● **Collected data entries**
"""
(** A run only appends to the record of changes, and time passes. *)
Definition extends (s s' : Paths.dir_state) (l : list Paths.made) : Prop :=
  Paths.p_made s' = Paths.p_made s ++ l ∧ (Paths.p_clock s <= Paths.p_clock s')%nat.

Lemma extends_trans s1 s2 s3 l l' : extends s1 s2 l → extends s2 s3 l' → extends s1 s3 (l ++ l').
Proof. intros [Hm Hc] [Hm' Hc']. split; [by rewrite Hm', Hm, app_assoc|lia]. Qed.

Lemma change_run m r s :
  ∃ l, extends s (Paths.change m r s).2 l ∧ (Paths.change m r s).1 = r ∧ l = if is_ok r then [m] else [].
Proof.
  eexists. split_and!; [|done|done]. unfold Paths.change, extends. cbn.
  split; [|lia]. destruct r; cbn; [done|by rewrite app_nil_r].
Qed.

Lemma validate_dir_extends p s r s' : Paths.validate_dir p s = (r, s') → extends s s' [].
Proof.
  unfold Paths.validate_dir, mbind, M_bind, Paths.lstat. intros Hr.
  assert (s' = Paths.MkDirs (S (Paths.p_clock s)) (Paths.p_made s)) as ->.
  { by repeat (case_match; try (by injection Hr as _ <-)). }
  split; cbn; [by rewrite app_nil_r|lia].
Qed.

Lemma make_private_Ok (p : Auth.path) s s' :
  make_private p s = (Ok (Ok tt), s') →
  Paths.private_dir (Paths.p_clock s) (Paths.p_clock s') p ∧ ∃ l, extends s s' l.
Proof.
  unfold make_private, ignore. intros Hr. apply bind_Ok in Hr as ([] & s1 & Hperm & Hval).
  apply bind_Ok in Hperm as (r & s2 & Hset%tryM_Ok & [_ ->]%ret_Ok). apply tryM_Ok in Hval.
  pose proof (validate_dir_extends _ _ _ _ Hval) as Hext. apply Paths.validate_dir_Ok in Hval as (Hp & _ & _).
  destruct (change_run (Paths.Chmod p 448) (Paths.chmod_at (Paths.p_clock s) p 448) s) as (l & Hl & _ & _).
  unfold Paths.set_permissions in Hset. rewrite Hset in Hl. cbn in Hl.
  split; [|eexists; by eapply extends_trans].
  eapply Paths.private_dir_weaken; [..|exact Hp]; [apply Hl|lia].
Qed.

Lemma runtime_temp_go_Ok attempts root generation s rt s' :
  create_runtime_temp_go attempts root generation s = (Ok rt, s') →
  ∃ name l, rt_root rt = Auth.PJoin root name ∧ starts_with "sandbox-" name = true ∧
    rt_path rt = Auth.PJoin (rt_root rt) "tmp" ∧
    Paths.private_dir (Paths.p_clock s) (Paths.p_clock s') (rt_root rt) ∧
    Paths.private_dir (Paths.p_clock s) (Paths.p_clock s') (rt_path rt) ∧
    extends s s' l ∧ Paths.Mkdir (rt_root rt) ∈ l ∧ Paths.Mkdir (rt_path rt) ∈ l.
Proof.
  revert s; induction attempts as [|attempts IH]; intros s Hr; cbn [create_runtime_temp_go] in Hr; [done|].
  apply bind_Ok in Hr as (r & s1 & Hrand & Hr). unfold random in Hrand. injection Hrand as <- <-.
  set (name := "sandbox-" +:+ _) in Hr. set (p := Auth.PJoin root name) in Hr.
  apply bind_Ok in Hr as (c & s2 & Hc%tryM_Ok & Hr). unfold Paths.create_dir in Hc.
  destruct (change_run (Paths.Mkdir p) (Paths.mkdir_at (S (Paths.p_clock s)) p)
    (Paths.MkDirs (S (Paths.p_clock s)) (Paths.p_made s))) as (l1 & Hl1 & Hr1 & Hm1).
  cbn [Paths.p_clock] in Hc. rewrite Hc in Hl1, Hr1. cbn in Hl1, Hr1. subst c.
  assert (Hext1 : extends s s2 l1) by (destruct Hl1 as [Hm Hk]; split; [done|cbn in Hk; lia]).
  destruct (Paths.mkdir_at _ p) as [[]|err] eqn:Hmk.
  - apply bind_Ok in Hr as ([[]|e] & s3 & Hp & Hr); [|by apply bind_Ok in Hr as (? & ? & _ & ?)].
    apply make_private_Ok in Hp as [Hpriv [l2 Hext2]].
    apply bind_Ok in Hr as (c2 & s4 & Hc2%tryM_Ok & Hr). unfold Paths.create_dir in Hc2.
    destruct (change_run (Paths.Mkdir (Auth.PJoin p "tmp"))
      (Paths.mkdir_at (Paths.p_clock s3) (Auth.PJoin p "tmp")) s3) as (l3 & Hext3 & Hr3 & Hm3).
    rewrite Hc2 in Hext3, Hr3. cbn in Hext3, Hr3. subst c2.
    destruct (Paths.mkdir_at _ (Auth.PJoin p "tmp")) as [[]|]; [|by apply bind_Ok in Hr as (? & ? & _ & ?)].
    apply bind_Ok in Hr as ([[]|e] & s5 & Hp2 & Hr); [|by apply bind_Ok in Hr as (? & ? & _ & ?)].
    apply make_private_Ok in Hp2 as [Hpriv2 [l4 Hext4]]. apply ret_Ok in Hr as [-> ->]. cbn in *. subst l1 l3.
    exists name, ([Paths.Mkdir p] ++ l2 ++ [Paths.Mkdir (Auth.PJoin p "tmp")] ++ l4).
    destruct Hext1 as [Hext1m Hext1c], Hext2 as [Hext2m Hext2c], Hext3 as [Hext3m Hext3c], Hext4 as [Hext4m Hext4c].
    split_and!; [done|by vm_compute|done| | | | |].
    + eapply Paths.private_dir_weaken; [..|exact Hpriv]; lia.
    + eapply Paths.private_dir_weaken; [..|exact Hpriv2]; lia.
    + split; [by rewrite Hext4m, Hext3m, Hext2m, Hext1m, <-!app_assoc|lia].
    + rewrite !elem_of_app. left. by left.
    + rewrite !elem_of_app. right. right. left. by left.
  - destruct (errno_is err EEXIST); [|done].
    apply IH in Hr as (name' & l' & ? & ? & ? & Hp1 & Hp2 & Hext & ? & ?).
    destruct Hext1 as [Hext1m Hext1c]. exists name', (l1 ++ l'). split_and!; try done.
    + eapply Paths.private_dir_weaken; [..|exact Hp1]; lia.
    + eapply Paths.private_dir_weaken; [..|exact Hp2]; lia.
    + by eapply extends_trans.
    + apply elem_of_app. by right.
    + apply elem_of_app. by right.
Qed.

(** A listed entry that start-up may remove. *)
Definition stale (entries : list (result io_error entry)) (q : Auth.path) : Prop :=
  ∃ e name, Ok e ∈ entries ∧ entry_name e = Some name ∧ starts_with "sandbox-" name = true ∧
    entry_is_dir e = Ok true ∧ entry_path e = q.

Definition removes_only (P : Auth.path → Prop) (l : list Paths.made) : Prop :=
  Forall (fun m => ∃ q, (m = Paths.RemoveTree q ∨ m = Paths.RemoveFile q) ∧ P q) l.

Lemma launch_tree_run q s r s' :
  remove_launch_temp_tree q s = (r, s') → ∃ l, extends s s' l ∧ removes_only (eq q) l.
Proof.
  unfold remove_launch_temp_tree, mbind, M_bind, Paths.lstat. set (s1 := Paths.MkDirs _ _).
  assert (Hs1 : extends s s1 []) by (split; cbn; [by rewrite app_nil_r|lia]).
  assert (Hchange : ∀ m res, (m = Paths.RemoveTree q ∨ m = Paths.RemoveFile q) →
    ∃ l, extends s (Paths.change m res s1).2 l ∧ removes_only (eq q) l).
  { intros m res Hm. destruct (change_run m res s1) as (l & Hl & _ & ->). eexists.
    split; [by eapply extends_trans|]. destruct (is_ok res); [|constructor].
    apply Forall_singleton. by exists q. }
  destruct (Paths.lstat_at (Paths.p_clock s) q) as [md|err].
  - destruct (_ || _); unfold Paths.remove_file, Paths.remove_dir_all; intros Hr;
      [destruct (Hchange (Paths.RemoveFile q) (Paths.remove_file_at (Paths.p_clock s1) q)) as (l & Hl); [by right|]
      |destruct (Hchange (Paths.RemoveTree q) (Paths.remove_tree_at (Paths.p_clock s1) q)) as (l & Hl); [by left|]];
      rewrite Hr in Hl; by exists l.
  - destruct (errno_is err ENOENT); intros Hr; (assert (s' = s1) as -> by (by injection Hr)); exists [];
      (split; [done|constructor]).
Qed.

Lemma removes_only_weaken (P Q : Auth.path → Prop) l : (∀ q, P q → Q q) → removes_only P l → removes_only Q l.
Proof. intros HPQ Hl. eapply Forall_impl; [exact Hl|]. intros m (q & Hm & Hq). exists q. auto. Qed.

Lemma reconcile_entries_run removed entries s r s' :
  reconcile_entries removed entries s = (r, s') → ∃ l, extends s s' l ∧ removes_only (stale entries) l.
Proof.
  assert (Hnone : ∀ s, ∃ l, extends s s l ∧ removes_only (stale entries) l).
  { intros s0. exists []. split; [split; [by rewrite app_nil_r|lia]|constructor]. }
  revert Hnone removed s; induction entries as [|[e|err] entries IH]; intros Hnone removed s; cbn [reconcile_entries].
  - intros [= _ <-]. apply Hnone.
  - assert (Hmono : ∀ q, stale entries q → stale (Ok e :: entries) q).
    { intros q (e' & n & Hin & Hrest). exists e', n. split; [by right|done]. }
    assert (Hskip : reconcile_entries removed entries s = (r, s') →
      ∃ l, extends s s' l ∧ removes_only (stale (Ok e :: entries)) l).
    { intros Hr. apply IH in Hr as (l & Hl & Hrem).
      - exists l. split; [done|]. by eapply removes_only_weaken.
      - intros s0. exists []. split; [split; [by rewrite app_nil_r|lia]|constructor]. }
    destruct (negb _) eqn:Hname; [done|]. apply negb_false_iff in Hname.
    destruct (entry_is_dir e) as [[]|err] eqn:Hdir; [|done|by intros [= _ <-]].
    intros Hr. apply bind_inv in Hr as [([] & s1 & Hrm & Hr)|(err & Hrm & _)];
      unfold mapE in Hrm; destruct (remove_launch_temp_tree (entry_path e) s) as [res s2] eqn:Hrun;
      injection Hrm as _ ->; apply launch_tree_run in Hrun as (l1 & Hl1 & Hrem1).
    all: assert (Hst : removes_only (stale (Ok e :: entries)) l1) by
      (eapply removes_only_weaken; [|exact Hrem1]; intros q <-;
       destruct (entry_name e) as [name|] eqn:Hn; [|done]; exists e, name; split_and!; (done || by left)).
    + apply IH in Hr as (l2 & Hl2 & Hrem2).
      * exists (l1 ++ l2). split; [by eapply extends_trans|]. apply Forall_app. split; [done|].
        by eapply removes_only_weaken.
      * intros s0. exists []. split; [split; [by rewrite app_nil_r|lia]|constructor].
    + exists l1. by split.
  - intros [= _ <-]. apply Hnone.
Qed.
"""
● **PROBLEM DETAILS**
Could you work out how many lines in the records include "Hchange"? Answer with the number only.

● **ANSWER SECTION**
3